WHAT IS BEING ASKED - Your task is to copy the lines of the data below from the line holding "- unfold lens_dual_move_relative, locked." through the line holding "erewrite bind_ret_eq by (erewrite", inclusive, exactly and with nothing added.

### RECORDS TO PROCESS ###

(** The lock of a controller whose mutex exists and is free. *)
Lemma lock_runs (s : lc) : hw_ok (s_hw (lc_ms s)) -> s_controller_mutex s = Some false ->
  exists d, hw_same (s_hw (lc_ms s)) d /\
    lens_controller_lock s = Ret SYS_OK (set_s_controller_mutex (Some true) (set_lc_ms (set_s_hw d (lc_ms s)) s)).
Proof.
  intros Hd Em. destruct (acquire_ok_law _ Hd) as (d & Ed & Hs). exists d. split; [done|].
  unfold lens_controller_lock, lens_controller_bootstrap.
  erewrite bind_ret_eq. 2: { erewrite bind_ret_eq by reflexivity. rewrite Em. reflexivity. }
  change (negb (SYS_OK =? SYS_OK)) with false. cbn iota. erewrite bind_ret_eq by reflexivity. rewrite Em.
  erewrite bind_ret_eq. 2: { apply zoom_ret_eq. unfold hw_call. erewrite bind_ret_eq by reflexivity. rewrite Ed. reflexivity. }
  reflexivity.
Qed.

(** An axis argument of a move in physical steps. *)
Definition phys_move (ap : lens_axis_profile_t) (pps steps pos : Z) : Prop :=
  0 <= pps <= 65535 /\ (steps = 0 \/ phys_ok ap pps steps = true /\ in32 (pos + raw_steps ap steps)).

(** The raw move the controller asks the driver for, and its batches. *)
Definition phys_batches (ap : lens_axis_profile_t) (pps steps : Z) : nat :=
  batches (sync_psum (raw_pps ap pps) (Z.abs (raw_steps ap steps))) (raw_steps ap steps).
Lemma phys_raw (s : lc) axis pps steps pos : lens_model (s_active_profile s) -> axis = LENS_AXIS_ZOOM \/ axis = LENS_AXIS_FOCUS ->
  let ap := axis_profile_of (s_active_profile s) axis in
  phys_move ap pps steps pos ->
  exists rp, lens_convert_relative axis pps steps true s = Ret (SYS_OK, Some (rp, raw_steps ap steps)) s /\
    move_ok rp (raw_steps ap steps) pos /\ batches (sync_psum rp (Z.abs (raw_steps ap steps))) (raw_steps ap steps) = phys_batches ap pps steps.
Proof.
  intros Hm Hax ap [Hpps Hst]. pose proof (convert_eq s axis pps steps Hm Hax Hpps) as E. cbn zeta in E.
  pose proof (model_axis _ axis Hm) as Ha. fold ap in E, Ha, Hst |- *. destruct (steps =? 0) eqn:E0; cbool.
  - subst steps. exists 0. split_and!; [exact E|by left|done].
  - destruct Hst as [|[Hok Hin]]; [done|]. rewrite Hok in E. eexists. split; [exact E|]. split; [|done]. right.
    destruct (phys_ok_move _ _ _ Ha Hok E0). done.
Qed.
End Moves.

(** C16 [physical_dual_move]: with either lens, on hardware in working order, both axes at
    rest and the lock free, a simultaneous move in physical steps, with speeds and
    distances in the range of the profile and targets that fit 32 bits, is accepted and
    the lock is free again.  Whatever the order in which the motors then report, in time
    and as [round] describes, the move takes no more rounds than it has batches; while an
    axis runs, a batch is under way whose report is handled; and once both axes are at rest each motor and
    each counter has moved by exactly the physical steps times the units per step of
    the lens, in the direction the profile gives, and each axis that moved reported once. *)
Theorem physical_dual_move `{LensKernelLaws D} cb (s : lc_state D) zp zs fp fs
  (Hsettled : settled cb (lc_ms s)) (Hfree : s_controller_mutex s = Some false) (Hmodel : lens_model (s_active_profile s))
  (Hz : phys_move (p_zoom (s_active_profile s)) zp zs (ax_position (i_zoom (s_instance (lc_ms s)))))
  (Hf : phys_move (p_focus (s_active_profile s)) fp fs (ax_position (i_focus (s_instance (lc_ms s)))))
  (Hsome : zs <> 0 \/ fs <> 0) :
  let zn := raw_steps (p_zoom (s_active_profile s)) zs in
  let fn := raw_steps (p_focus (s_active_profile s)) fs in
  exists s1, lens_dual_move_relative zp zs fp fs s = Ret SYS_OK s1 /\ s_controller_mutex s1 = Some false /\
    forall k m2, nsteps round k (lc_ms s1) m2 ->
      (k <= phys_batches (p_zoom (s_active_profile s)) zp zs + phys_batches (p_focus (s_active_profile s)) fp fs)%nat /\
      (at_rest m2 -> ready cb m2 /\ moved_by MS41908M_TYPE_ZOOM zn (lc_ms s) m2 /\ moved_by MS41908M_TYPE_FOCUS fn (lc_ms s) m2) /\
      (~ at_rest m2 -> in_time m2 -> exists m3, round m2 m3).
Proof.
  cbn zeta. destruct (lock_runs s (bs_hw _ _ _ (rd_base _ _ (st_ready _ _ Hsettled))) Hfree) as (d & Hd & El).
  set (s0 := set_s_controller_mutex (Some true) (set_lc_ms (set_s_hw d (lc_ms s)) s)) in *.
  destruct (phys_raw s0 LENS_AXIS_ZOOM zp zs (ax_position (i_zoom (s_instance (lc_ms s)))) Hmodel (or_introl eq_refl) Hz) as (rz & Ez & Mz & Bz).
  destruct (phys_raw s0 LENS_AXIS_FOCUS fp fs (ax_position (i_focus (s_instance (lc_ms s)))) Hmodel (or_intror eq_refl) Hf) as (rf & Ef & Mf & Bf).
  change (axis_profile_of (s_active_profile s0) LENS_AXIS_ZOOM) with (p_zoom (s_active_profile s)) in *.
  change (axis_profile_of (s_active_profile s0) LENS_AXIS_FOCUS) with (p_focus (s_active_profile s)) in *.
  destruct (dual_move cb (lc_ms s0) _ _ _ _ (settled_same cb _ d Hsettled Hd) Mz Mf) as (m1 & Em & Hrun).
  exists (set_s_controller_mutex (Some false) (set_lc_ms m1 s0)). split; [|split; [|intros k m2 Hk; destruct (Hrun k m2 Hk) as (Hk1 & Hk2 & Hk3); split_and!]].
  - unfold lens_dual_move_relative, locked. erewrite bind_ret_eq by exact El. change (negb (SYS_OK =? SYS_OK)) with false. cbn iota.
    rewrite (bind_ret_eq _ _ _ SYS_OK (set_lc_ms m1 s0)); [reflexivity|]. unfold gated, caps, lens_profile_get_active.
    erewrite bind_ret_eq by (erewrite bind_ret_eq by reflexivity; reflexivity).
    replace (supports_sync_relative (capabilities (s_active_profile s0))) with true by (destruct (model_cases _ Hmodel) as [E|E]; cbn; rewrite E; done).
    cbn iota. erewrite bind_ret_eq by exact Ez. cbn beta iota. change (negb (SYS_OK =? SYS_OK)) with false. cbn iota.
    erewrite bind_ret_eq by exact Ef. cbn beta iota. change (negb (SYS_OK =? SYS_OK)) with false. cbn iota.
    replace ((zs =? 0) && (fs =? 0)) with false by (destruct Hsome; symmetry; apply andb_false_iff; rewrite !Z.eqb_neq; auto).
    cbn [default]. cbn iota beta. exact (zoom_ret_eq lc_ms set_lc_ms _ s0 SYS_OK m1 Em).
  - done.
  - rewrite <- Bz, <- Bf. exact Hk1.
  - intros Hr. destruct (Hk2 Hr) as (? & ? & ?). split_and!; [done|by eapply moved_by_same|by eapply moved_by_same].
  - done.
Qed.
(* ===== verification/LensWitness.v ===== *)
(** The lens controller on the bench. *)
From stdpp Require Import relations.
From S2P Require Import Prelude Ms41908mReg Ms41908m Ms41908mPort Ms41908mRun Ms41908mRounds.
From S2P Require Import Ms41908mStart Ms41908mProps Ms41908mSafe Ms41908mCalls Ms41908mWitness LensController LensInv LensProps.

#[export] Instance bench_kernel : LensKernel bench := {
  osMutexNew d := b_pop d;
  osMutexAcquire d := b_pop d;
  osKernelGetTickFreq _ := 1000
}.
#[export] Instance bench_kernel_laws : LensKernelLaws bench.
Proof. constructor. intros d Hf. destruct d as [r q [|] t f z]; [|done]. eexists. split; [reflexivity|]. done. Qed.

(** The state a run ends in. *)
Definition final {S A} (m : M S A) (s : S) : S := match m s with Ret _ s' => s' | _ => s end.
Lemma final_ok {S A} (m : M S A) (Q : A -> S -> Prop) s : returns m Q s -> exists a, Q a (final m s).
Proof. unfold returns, final. destruct (m s); naive_solver. Qed.

Definition lens_up : lc_state bench :=
  final (do_lenses [LCallback (Some 7); LSelect LENS_MODEL_FG2009; LInit; LConfigure LENS_CONFIG_ALL]) (lc0 (ms0 bench0)).

Lemma lens_up_li : li 0 lens_up /\ unlocked lens_up.
Proof.
  pose proof (lens_calls_safe [LCallback (Some 7); LSelect LENS_MODEL_FG2009; LInit; LConfigure LENS_CONFIG_ALL] 0
    (lc0 (ms0 bench0)) ltac:(done) ltac:(done) ltac:(done) (li_boot bench0) ltac:(done)) as R.
  apply final_ok in R as [_ R]. exact R.
Qed.

Lemma lens_up_settled : settled 7 (lc_ms lens_up).
Proof.
  constructor; [apply (bench_ready 7 (lc_ms lens_up) 0); bt|..]; intros [] Hm; first [by destruct Hm | bt].
Qed.

Lemma conversion_exact_witness :
  let ap := axis_profile_of (s_active_profile lens_up) LENS_AXIS_FOCUS in
  lens_convert_relative LENS_AXIS_FOCUS 600 100 true lens_up =
    Ret (if 100 =? 0 then (SYS_OK, Some (0, 0))
         else if phys_ok ap 600 100 then (SYS_OK, Some (raw_pps ap 600, raw_steps ap 100))
         else (SYS_ERR_OUT_OF_RANGE, None)) lens_up /\
  (phys_ok ap 600 100 = true -> 100 <> 0 ->
     MS41908M_RAW_PPS_MIN <= raw_pps ap 600 <= MS41908M_RAW_PPS_MAX /\ 1 <= Z.abs (raw_steps ap 100) <= 65535).
Proof. apply (conversion_exact lens_up LENS_AXIS_FOCUS 600 100); [vm_compute; reflexivity|by right|lia]. Defined.

(** A focus move of 100 steps turns the motor 800 micro steps the other way. *)
Example fg2009_focus_reversed : raw_steps (p_focus (s_active_profile lens_up)) 100 = -800.
Proof. vm_compute. reflexivity. Qed.

Lemma physical_dual_move_witness :
  let zn := raw_steps (p_zoom (s_active_profile lens_up)) 50 in
  let fn := raw_steps (p_focus (s_active_profile lens_up)) 100 in
  exists s1, lens_dual_move_relative 600 50 700 100 lens_up = Ret SYS_OK s1 /\ s_controller_mutex s1 = Some false /\
    forall k m2, nsteps round k (lc_ms s1) m2 ->
      (k <= phys_batches (p_zoom (s_active_profile lens_up)) 600 50 + phys_batches (p_focus (s_active_profile lens_up)) 700 100)%nat /\
      (at_rest m2 -> ready 7 m2 /\ moved_by MS41908M_TYPE_ZOOM zn (lc_ms lens_up) m2 /\ moved_by MS41908M_TYPE_FOCUS fn (lc_ms lens_up) m2) /\
      (~ at_rest m2 -> in_time m2 -> exists m3, round m2 m3).
Proof.
  apply (physical_dual_move 7 lens_up 600 50 700 100);
    [exact lens_up_settled|bt|vm_compute; reflexivity|split; [lia|right; split; bt]|split; [lia|right; split; bt]|by left].
Defined.

(** A bench on which the bus fails while the new profile is being configured. *)
Definition with_hw (d : bench) (s : lc_state bench) : lc_state bench := set_lc_ms (set_s_hw d (lc_ms s)) s.
Lemma with_hw_li B d s : li B s /\ unlocked s -> li B (with_hw d s) /\ unlocked (with_hw d s).
Proof.
  intros [[[[Hs H1 H2 H3 H4] ? ? ? ? ?] Hir] Hu]. split; [|exact Hu]. split; [|exact Hir].
  constructor; try done. constructor; try done. by apply safe_hw.
Qed.
Definition flaky : lc_state bench :=
  with_hw (mkBench (b_regs (s_hw (lc_ms lens_up))) (b_pins (s_hw (lc_ms lens_up))) (replicate 10 false ++ replicate 3 true) 0 0 0) lens_up.
Lemma flaky_li : li 0 flaky /\ unlocked flaky.
Proof. apply with_hw_li, lens_up_li. Qed.

Lemma select_profile_all_or_nothing_witness :
  returns (lens_controller_select_profile LENS_MODEL_AF0832) (fun ret s' =>
    li 0 s' /\ unlocked s' /\ s_event_callback s' = s_event_callback flaky /\ s_last_config_mode s' = s_last_config_mode flaky /\
    (if ret =? SYS_OK
     then lens_profile_get LENS_MODEL_AF0832 = Some (s_active_profile s') /\
          s_controller_initialized s' = s_controller_initialized flaky /\ s_controller_configured s' = s_controller_configured flaky
     else s_active_profile s' = s_active_profile flaky)) flaky.
Proof. apply (select_profile_all_or_nothing flaky 0 LENS_MODEL_AF0832); [lia|exact (proj1 flaky_li)|exact (proj2 flaky_li)]. Defined.

(** The change fails here and the old profile is back, initialised and configured. *)
Example flaky_rolls_back :
  let s := final (lens_controller_select_profile LENS_MODEL_AF0832) flaky in
  p_model (s_active_profile s) = LENS_MODEL_FG2009.
Proof. vm_compute. reflexivity. Qed.

Definition lens_calls_sample : list lens_call :=
  [LSelect LENS_MODEL_FG2009; LInit; LConfigure LENS_CONFIG_ALL; LDualMove 600 50 700 100; LHome true; LIrcutDay;
   LDualWait [EIrq PLS1_Pin; ETask [PLS2_Pin] []] 1000; LSelect LENS_MODEL_AF0832; LStop true; LDeinit].
Lemma controller_calls_safe_witness :
  returns (do_lenses lens_calls_sample) (fun _ s => li (lens_costs lens_calls_sample) s /\ unlocked s) (lc0 (ms0 shaky)).
Proof. apply (controller_calls_safe shaky lens_calls_sample); vm_compute; reflexivity. Defined.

###

RESULT -
  - unfold lens_dual_move_relative, locked. erewrite bind_ret_eq by exact El. change (negb (SYS_OK =? SYS_OK)) with false. cbn iota.
    rewrite (bind_ret_eq _ _ _ SYS_OK (set_lc_ms m1 s0)); [reflexivity|]. unfold gated, caps, lens_profile_get_active.
    erewrite bind_ret_eq by (erewrite bind_ret_eq by reflexivity; reflexivity).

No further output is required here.